Lemma do_dump_wrote answers str old ok content : do_dump answers (Some str) old = Some (ok, content) →
  ∃ s todo, str = s +:+ todo ∧ content = s +:+ sdrop (String.length s) old ∧ (ok = true → todo = "").
Proof. intros H. by apply (write_loop_wrote answers "" old str). Qed.

(** ** Reading it back *)

Section read.
Context {W : Type} {HO : SessionOps W} {HM : ManagedSessions W} {HD : DumpedSessions W} {HDL : DumpedLaws W}.
Context {KF : KeyFiles} {HKL : KeyFileLaws}.
Implicit Types (r : registry W) (kf : key_file).

(** A reader of the key file learns of each session whose it is, whether it is
    active and local, and there is no group of another session. *)
Definition reads_sessions r kf : Prop :=
  ∀ id, match m_sessions r !! id with
        | Some s =>
            let x := m_sess r in
            g_key_file_get_integer kf ("Session " +:+ id) "uid" = i32 (session_get P_unix_user s x) ∧
            g_key_file_get_boolean kf ("Session " +:+ id) "is_active" = session_get P_active s x ∧
            g_key_file_get_boolean kf ("Session " +:+ id) "is_local" = session_get P_is_local s x
        | None => find_group ("Session " +:+ id) kf = None
        end.

Lemma told_reads r kf : dumpable r → sessions_told r kf → reads_sessions r kf.
Proof.
  intros Hda [H1 H2] id. destruct (m_sessions r !! id) as [s|] eqn:E.
  - destruct (da_sessions r Hda id s E) as (Hlive & _ & _).
    pose proof (session_dump_law s (m_sess r) Hlive) as [_ Hu Ha Hl _].
    unfold g_key_file_get_integer, g_key_file_get_boolean, key_file_value. rewrite (H1 id s E). simpl.
    rewrite Hu, Ha, Hl. simpl. rewrite integer_law by apply i32_range. by rewrite !boolean_law.
  - destruct (find_group ("Session " +:+ id) kf) eqn:Ef; [|done]. exfalso.
    destruct (H2 id) as [s Hs]; [by eexists|]. congruence.
Qed.
End read.

(** ** The sessions of [Session] *)

Section store.
Context {HOS : Device.OS} {HEnv : Env} {K : Type} {HSkel : Skeleton K}.
Implicit Types (l : list (string * string)).

#[export] Instance store_dumped : DumpedSessions (store K) :=
  {| session_dump := λ s st, match tab st !! s with Some o => ck_session_dump (o_ses o) | None => ("", []) end |}.

(** Keys that are names, each once. *)
Definition keys_ok l : Prop := Forall (λ k, is_key_name k = true) l.*1 ∧ NoDup l.*1.
Lemma keys_set k v l : is_key_name k = true → keys_ok l → keys_ok (key_set k v l).
Proof. intros Hk [H1 H2]. split; [by apply key_set_names|by apply key_set_nodup]. Qed.
Lemma keys_given k v l : is_key_name k = true → keys_ok l → keys_ok (key_given k v l).
Proof. destruct v; [apply keys_set|done]. Qed.
Lemma keys_nonempty k v l : is_key_name k = true → keys_ok l → keys_ok (key_nonempty k v l).
Proof. destruct v as [[|c s]|]; [done|apply keys_set|done]. Qed.
Lemma find_key_given k k' v l : String.eqb k k' = false → find_key k' (key_given k v l) = find_key k' l.
Proof. intros H. destruct v; [|done]. simpl. by rewrite find_key_set, H. Qed.
Lemma find_key_nonempty k k' v l : String.eqb k k' = false → find_key k' (key_nonempty k v l) = find_key k' l.
Proof. intros H. destruct v as [[|c s]|]; [done| |done]. cbn [key_nonempty]. by rewrite find_key_set, H. Qed.

#[export] Instance store_dumped_laws : DumpedLaws (store K).
Proof.
  split. intros s st [o Ho]. simpl. rewrite Ho. simpl in *.
  split; simpl; unfold in_session; rewrite ?Ho; unfold ck_session_dump; cbn [fst snd].
  - done.
  - repeat first [rewrite find_key_set|rewrite find_key_nonempty by done|rewrite find_key_given by done]. done.
  - repeat first [rewrite find_key_set|rewrite find_key_nonempty by done|rewrite find_key_given by done]. done.
  - repeat first [rewrite find_key_set|rewrite find_key_nonempty by done|rewrite find_key_given by done]. done.
  - assert (∀ l, keys_ok l → Forall (λ e, is_key_name e.1 = true) l ∧ NoDup l.*1) as H.
    { intros l [H1 H2]. split; [|done]. by apply Forall_fmap in H1. }
    apply H. repeat first [apply keys_set; [done|]|apply keys_nonempty; [done|]|apply keys_given; [done|]].
    split; [by repeat constructor|]. apply (bool_decide_unpack _). done.
Qed.
End store.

▸ **Directions**: Pick out all lines from the data above in which the word "Context" appears.

▸ **Exercise solution**:
Context {W : Type} {HO : SessionOps W} {HM : ManagedSessions W} {HD : DumpedSessions W} {HDL : DumpedLaws W}.
Context {KF : KeyFiles} {HKL : KeyFileLaws}.
Context {HOS : Device.OS} {HEnv : Env} {K : Type} {HSkel : Skeleton K}.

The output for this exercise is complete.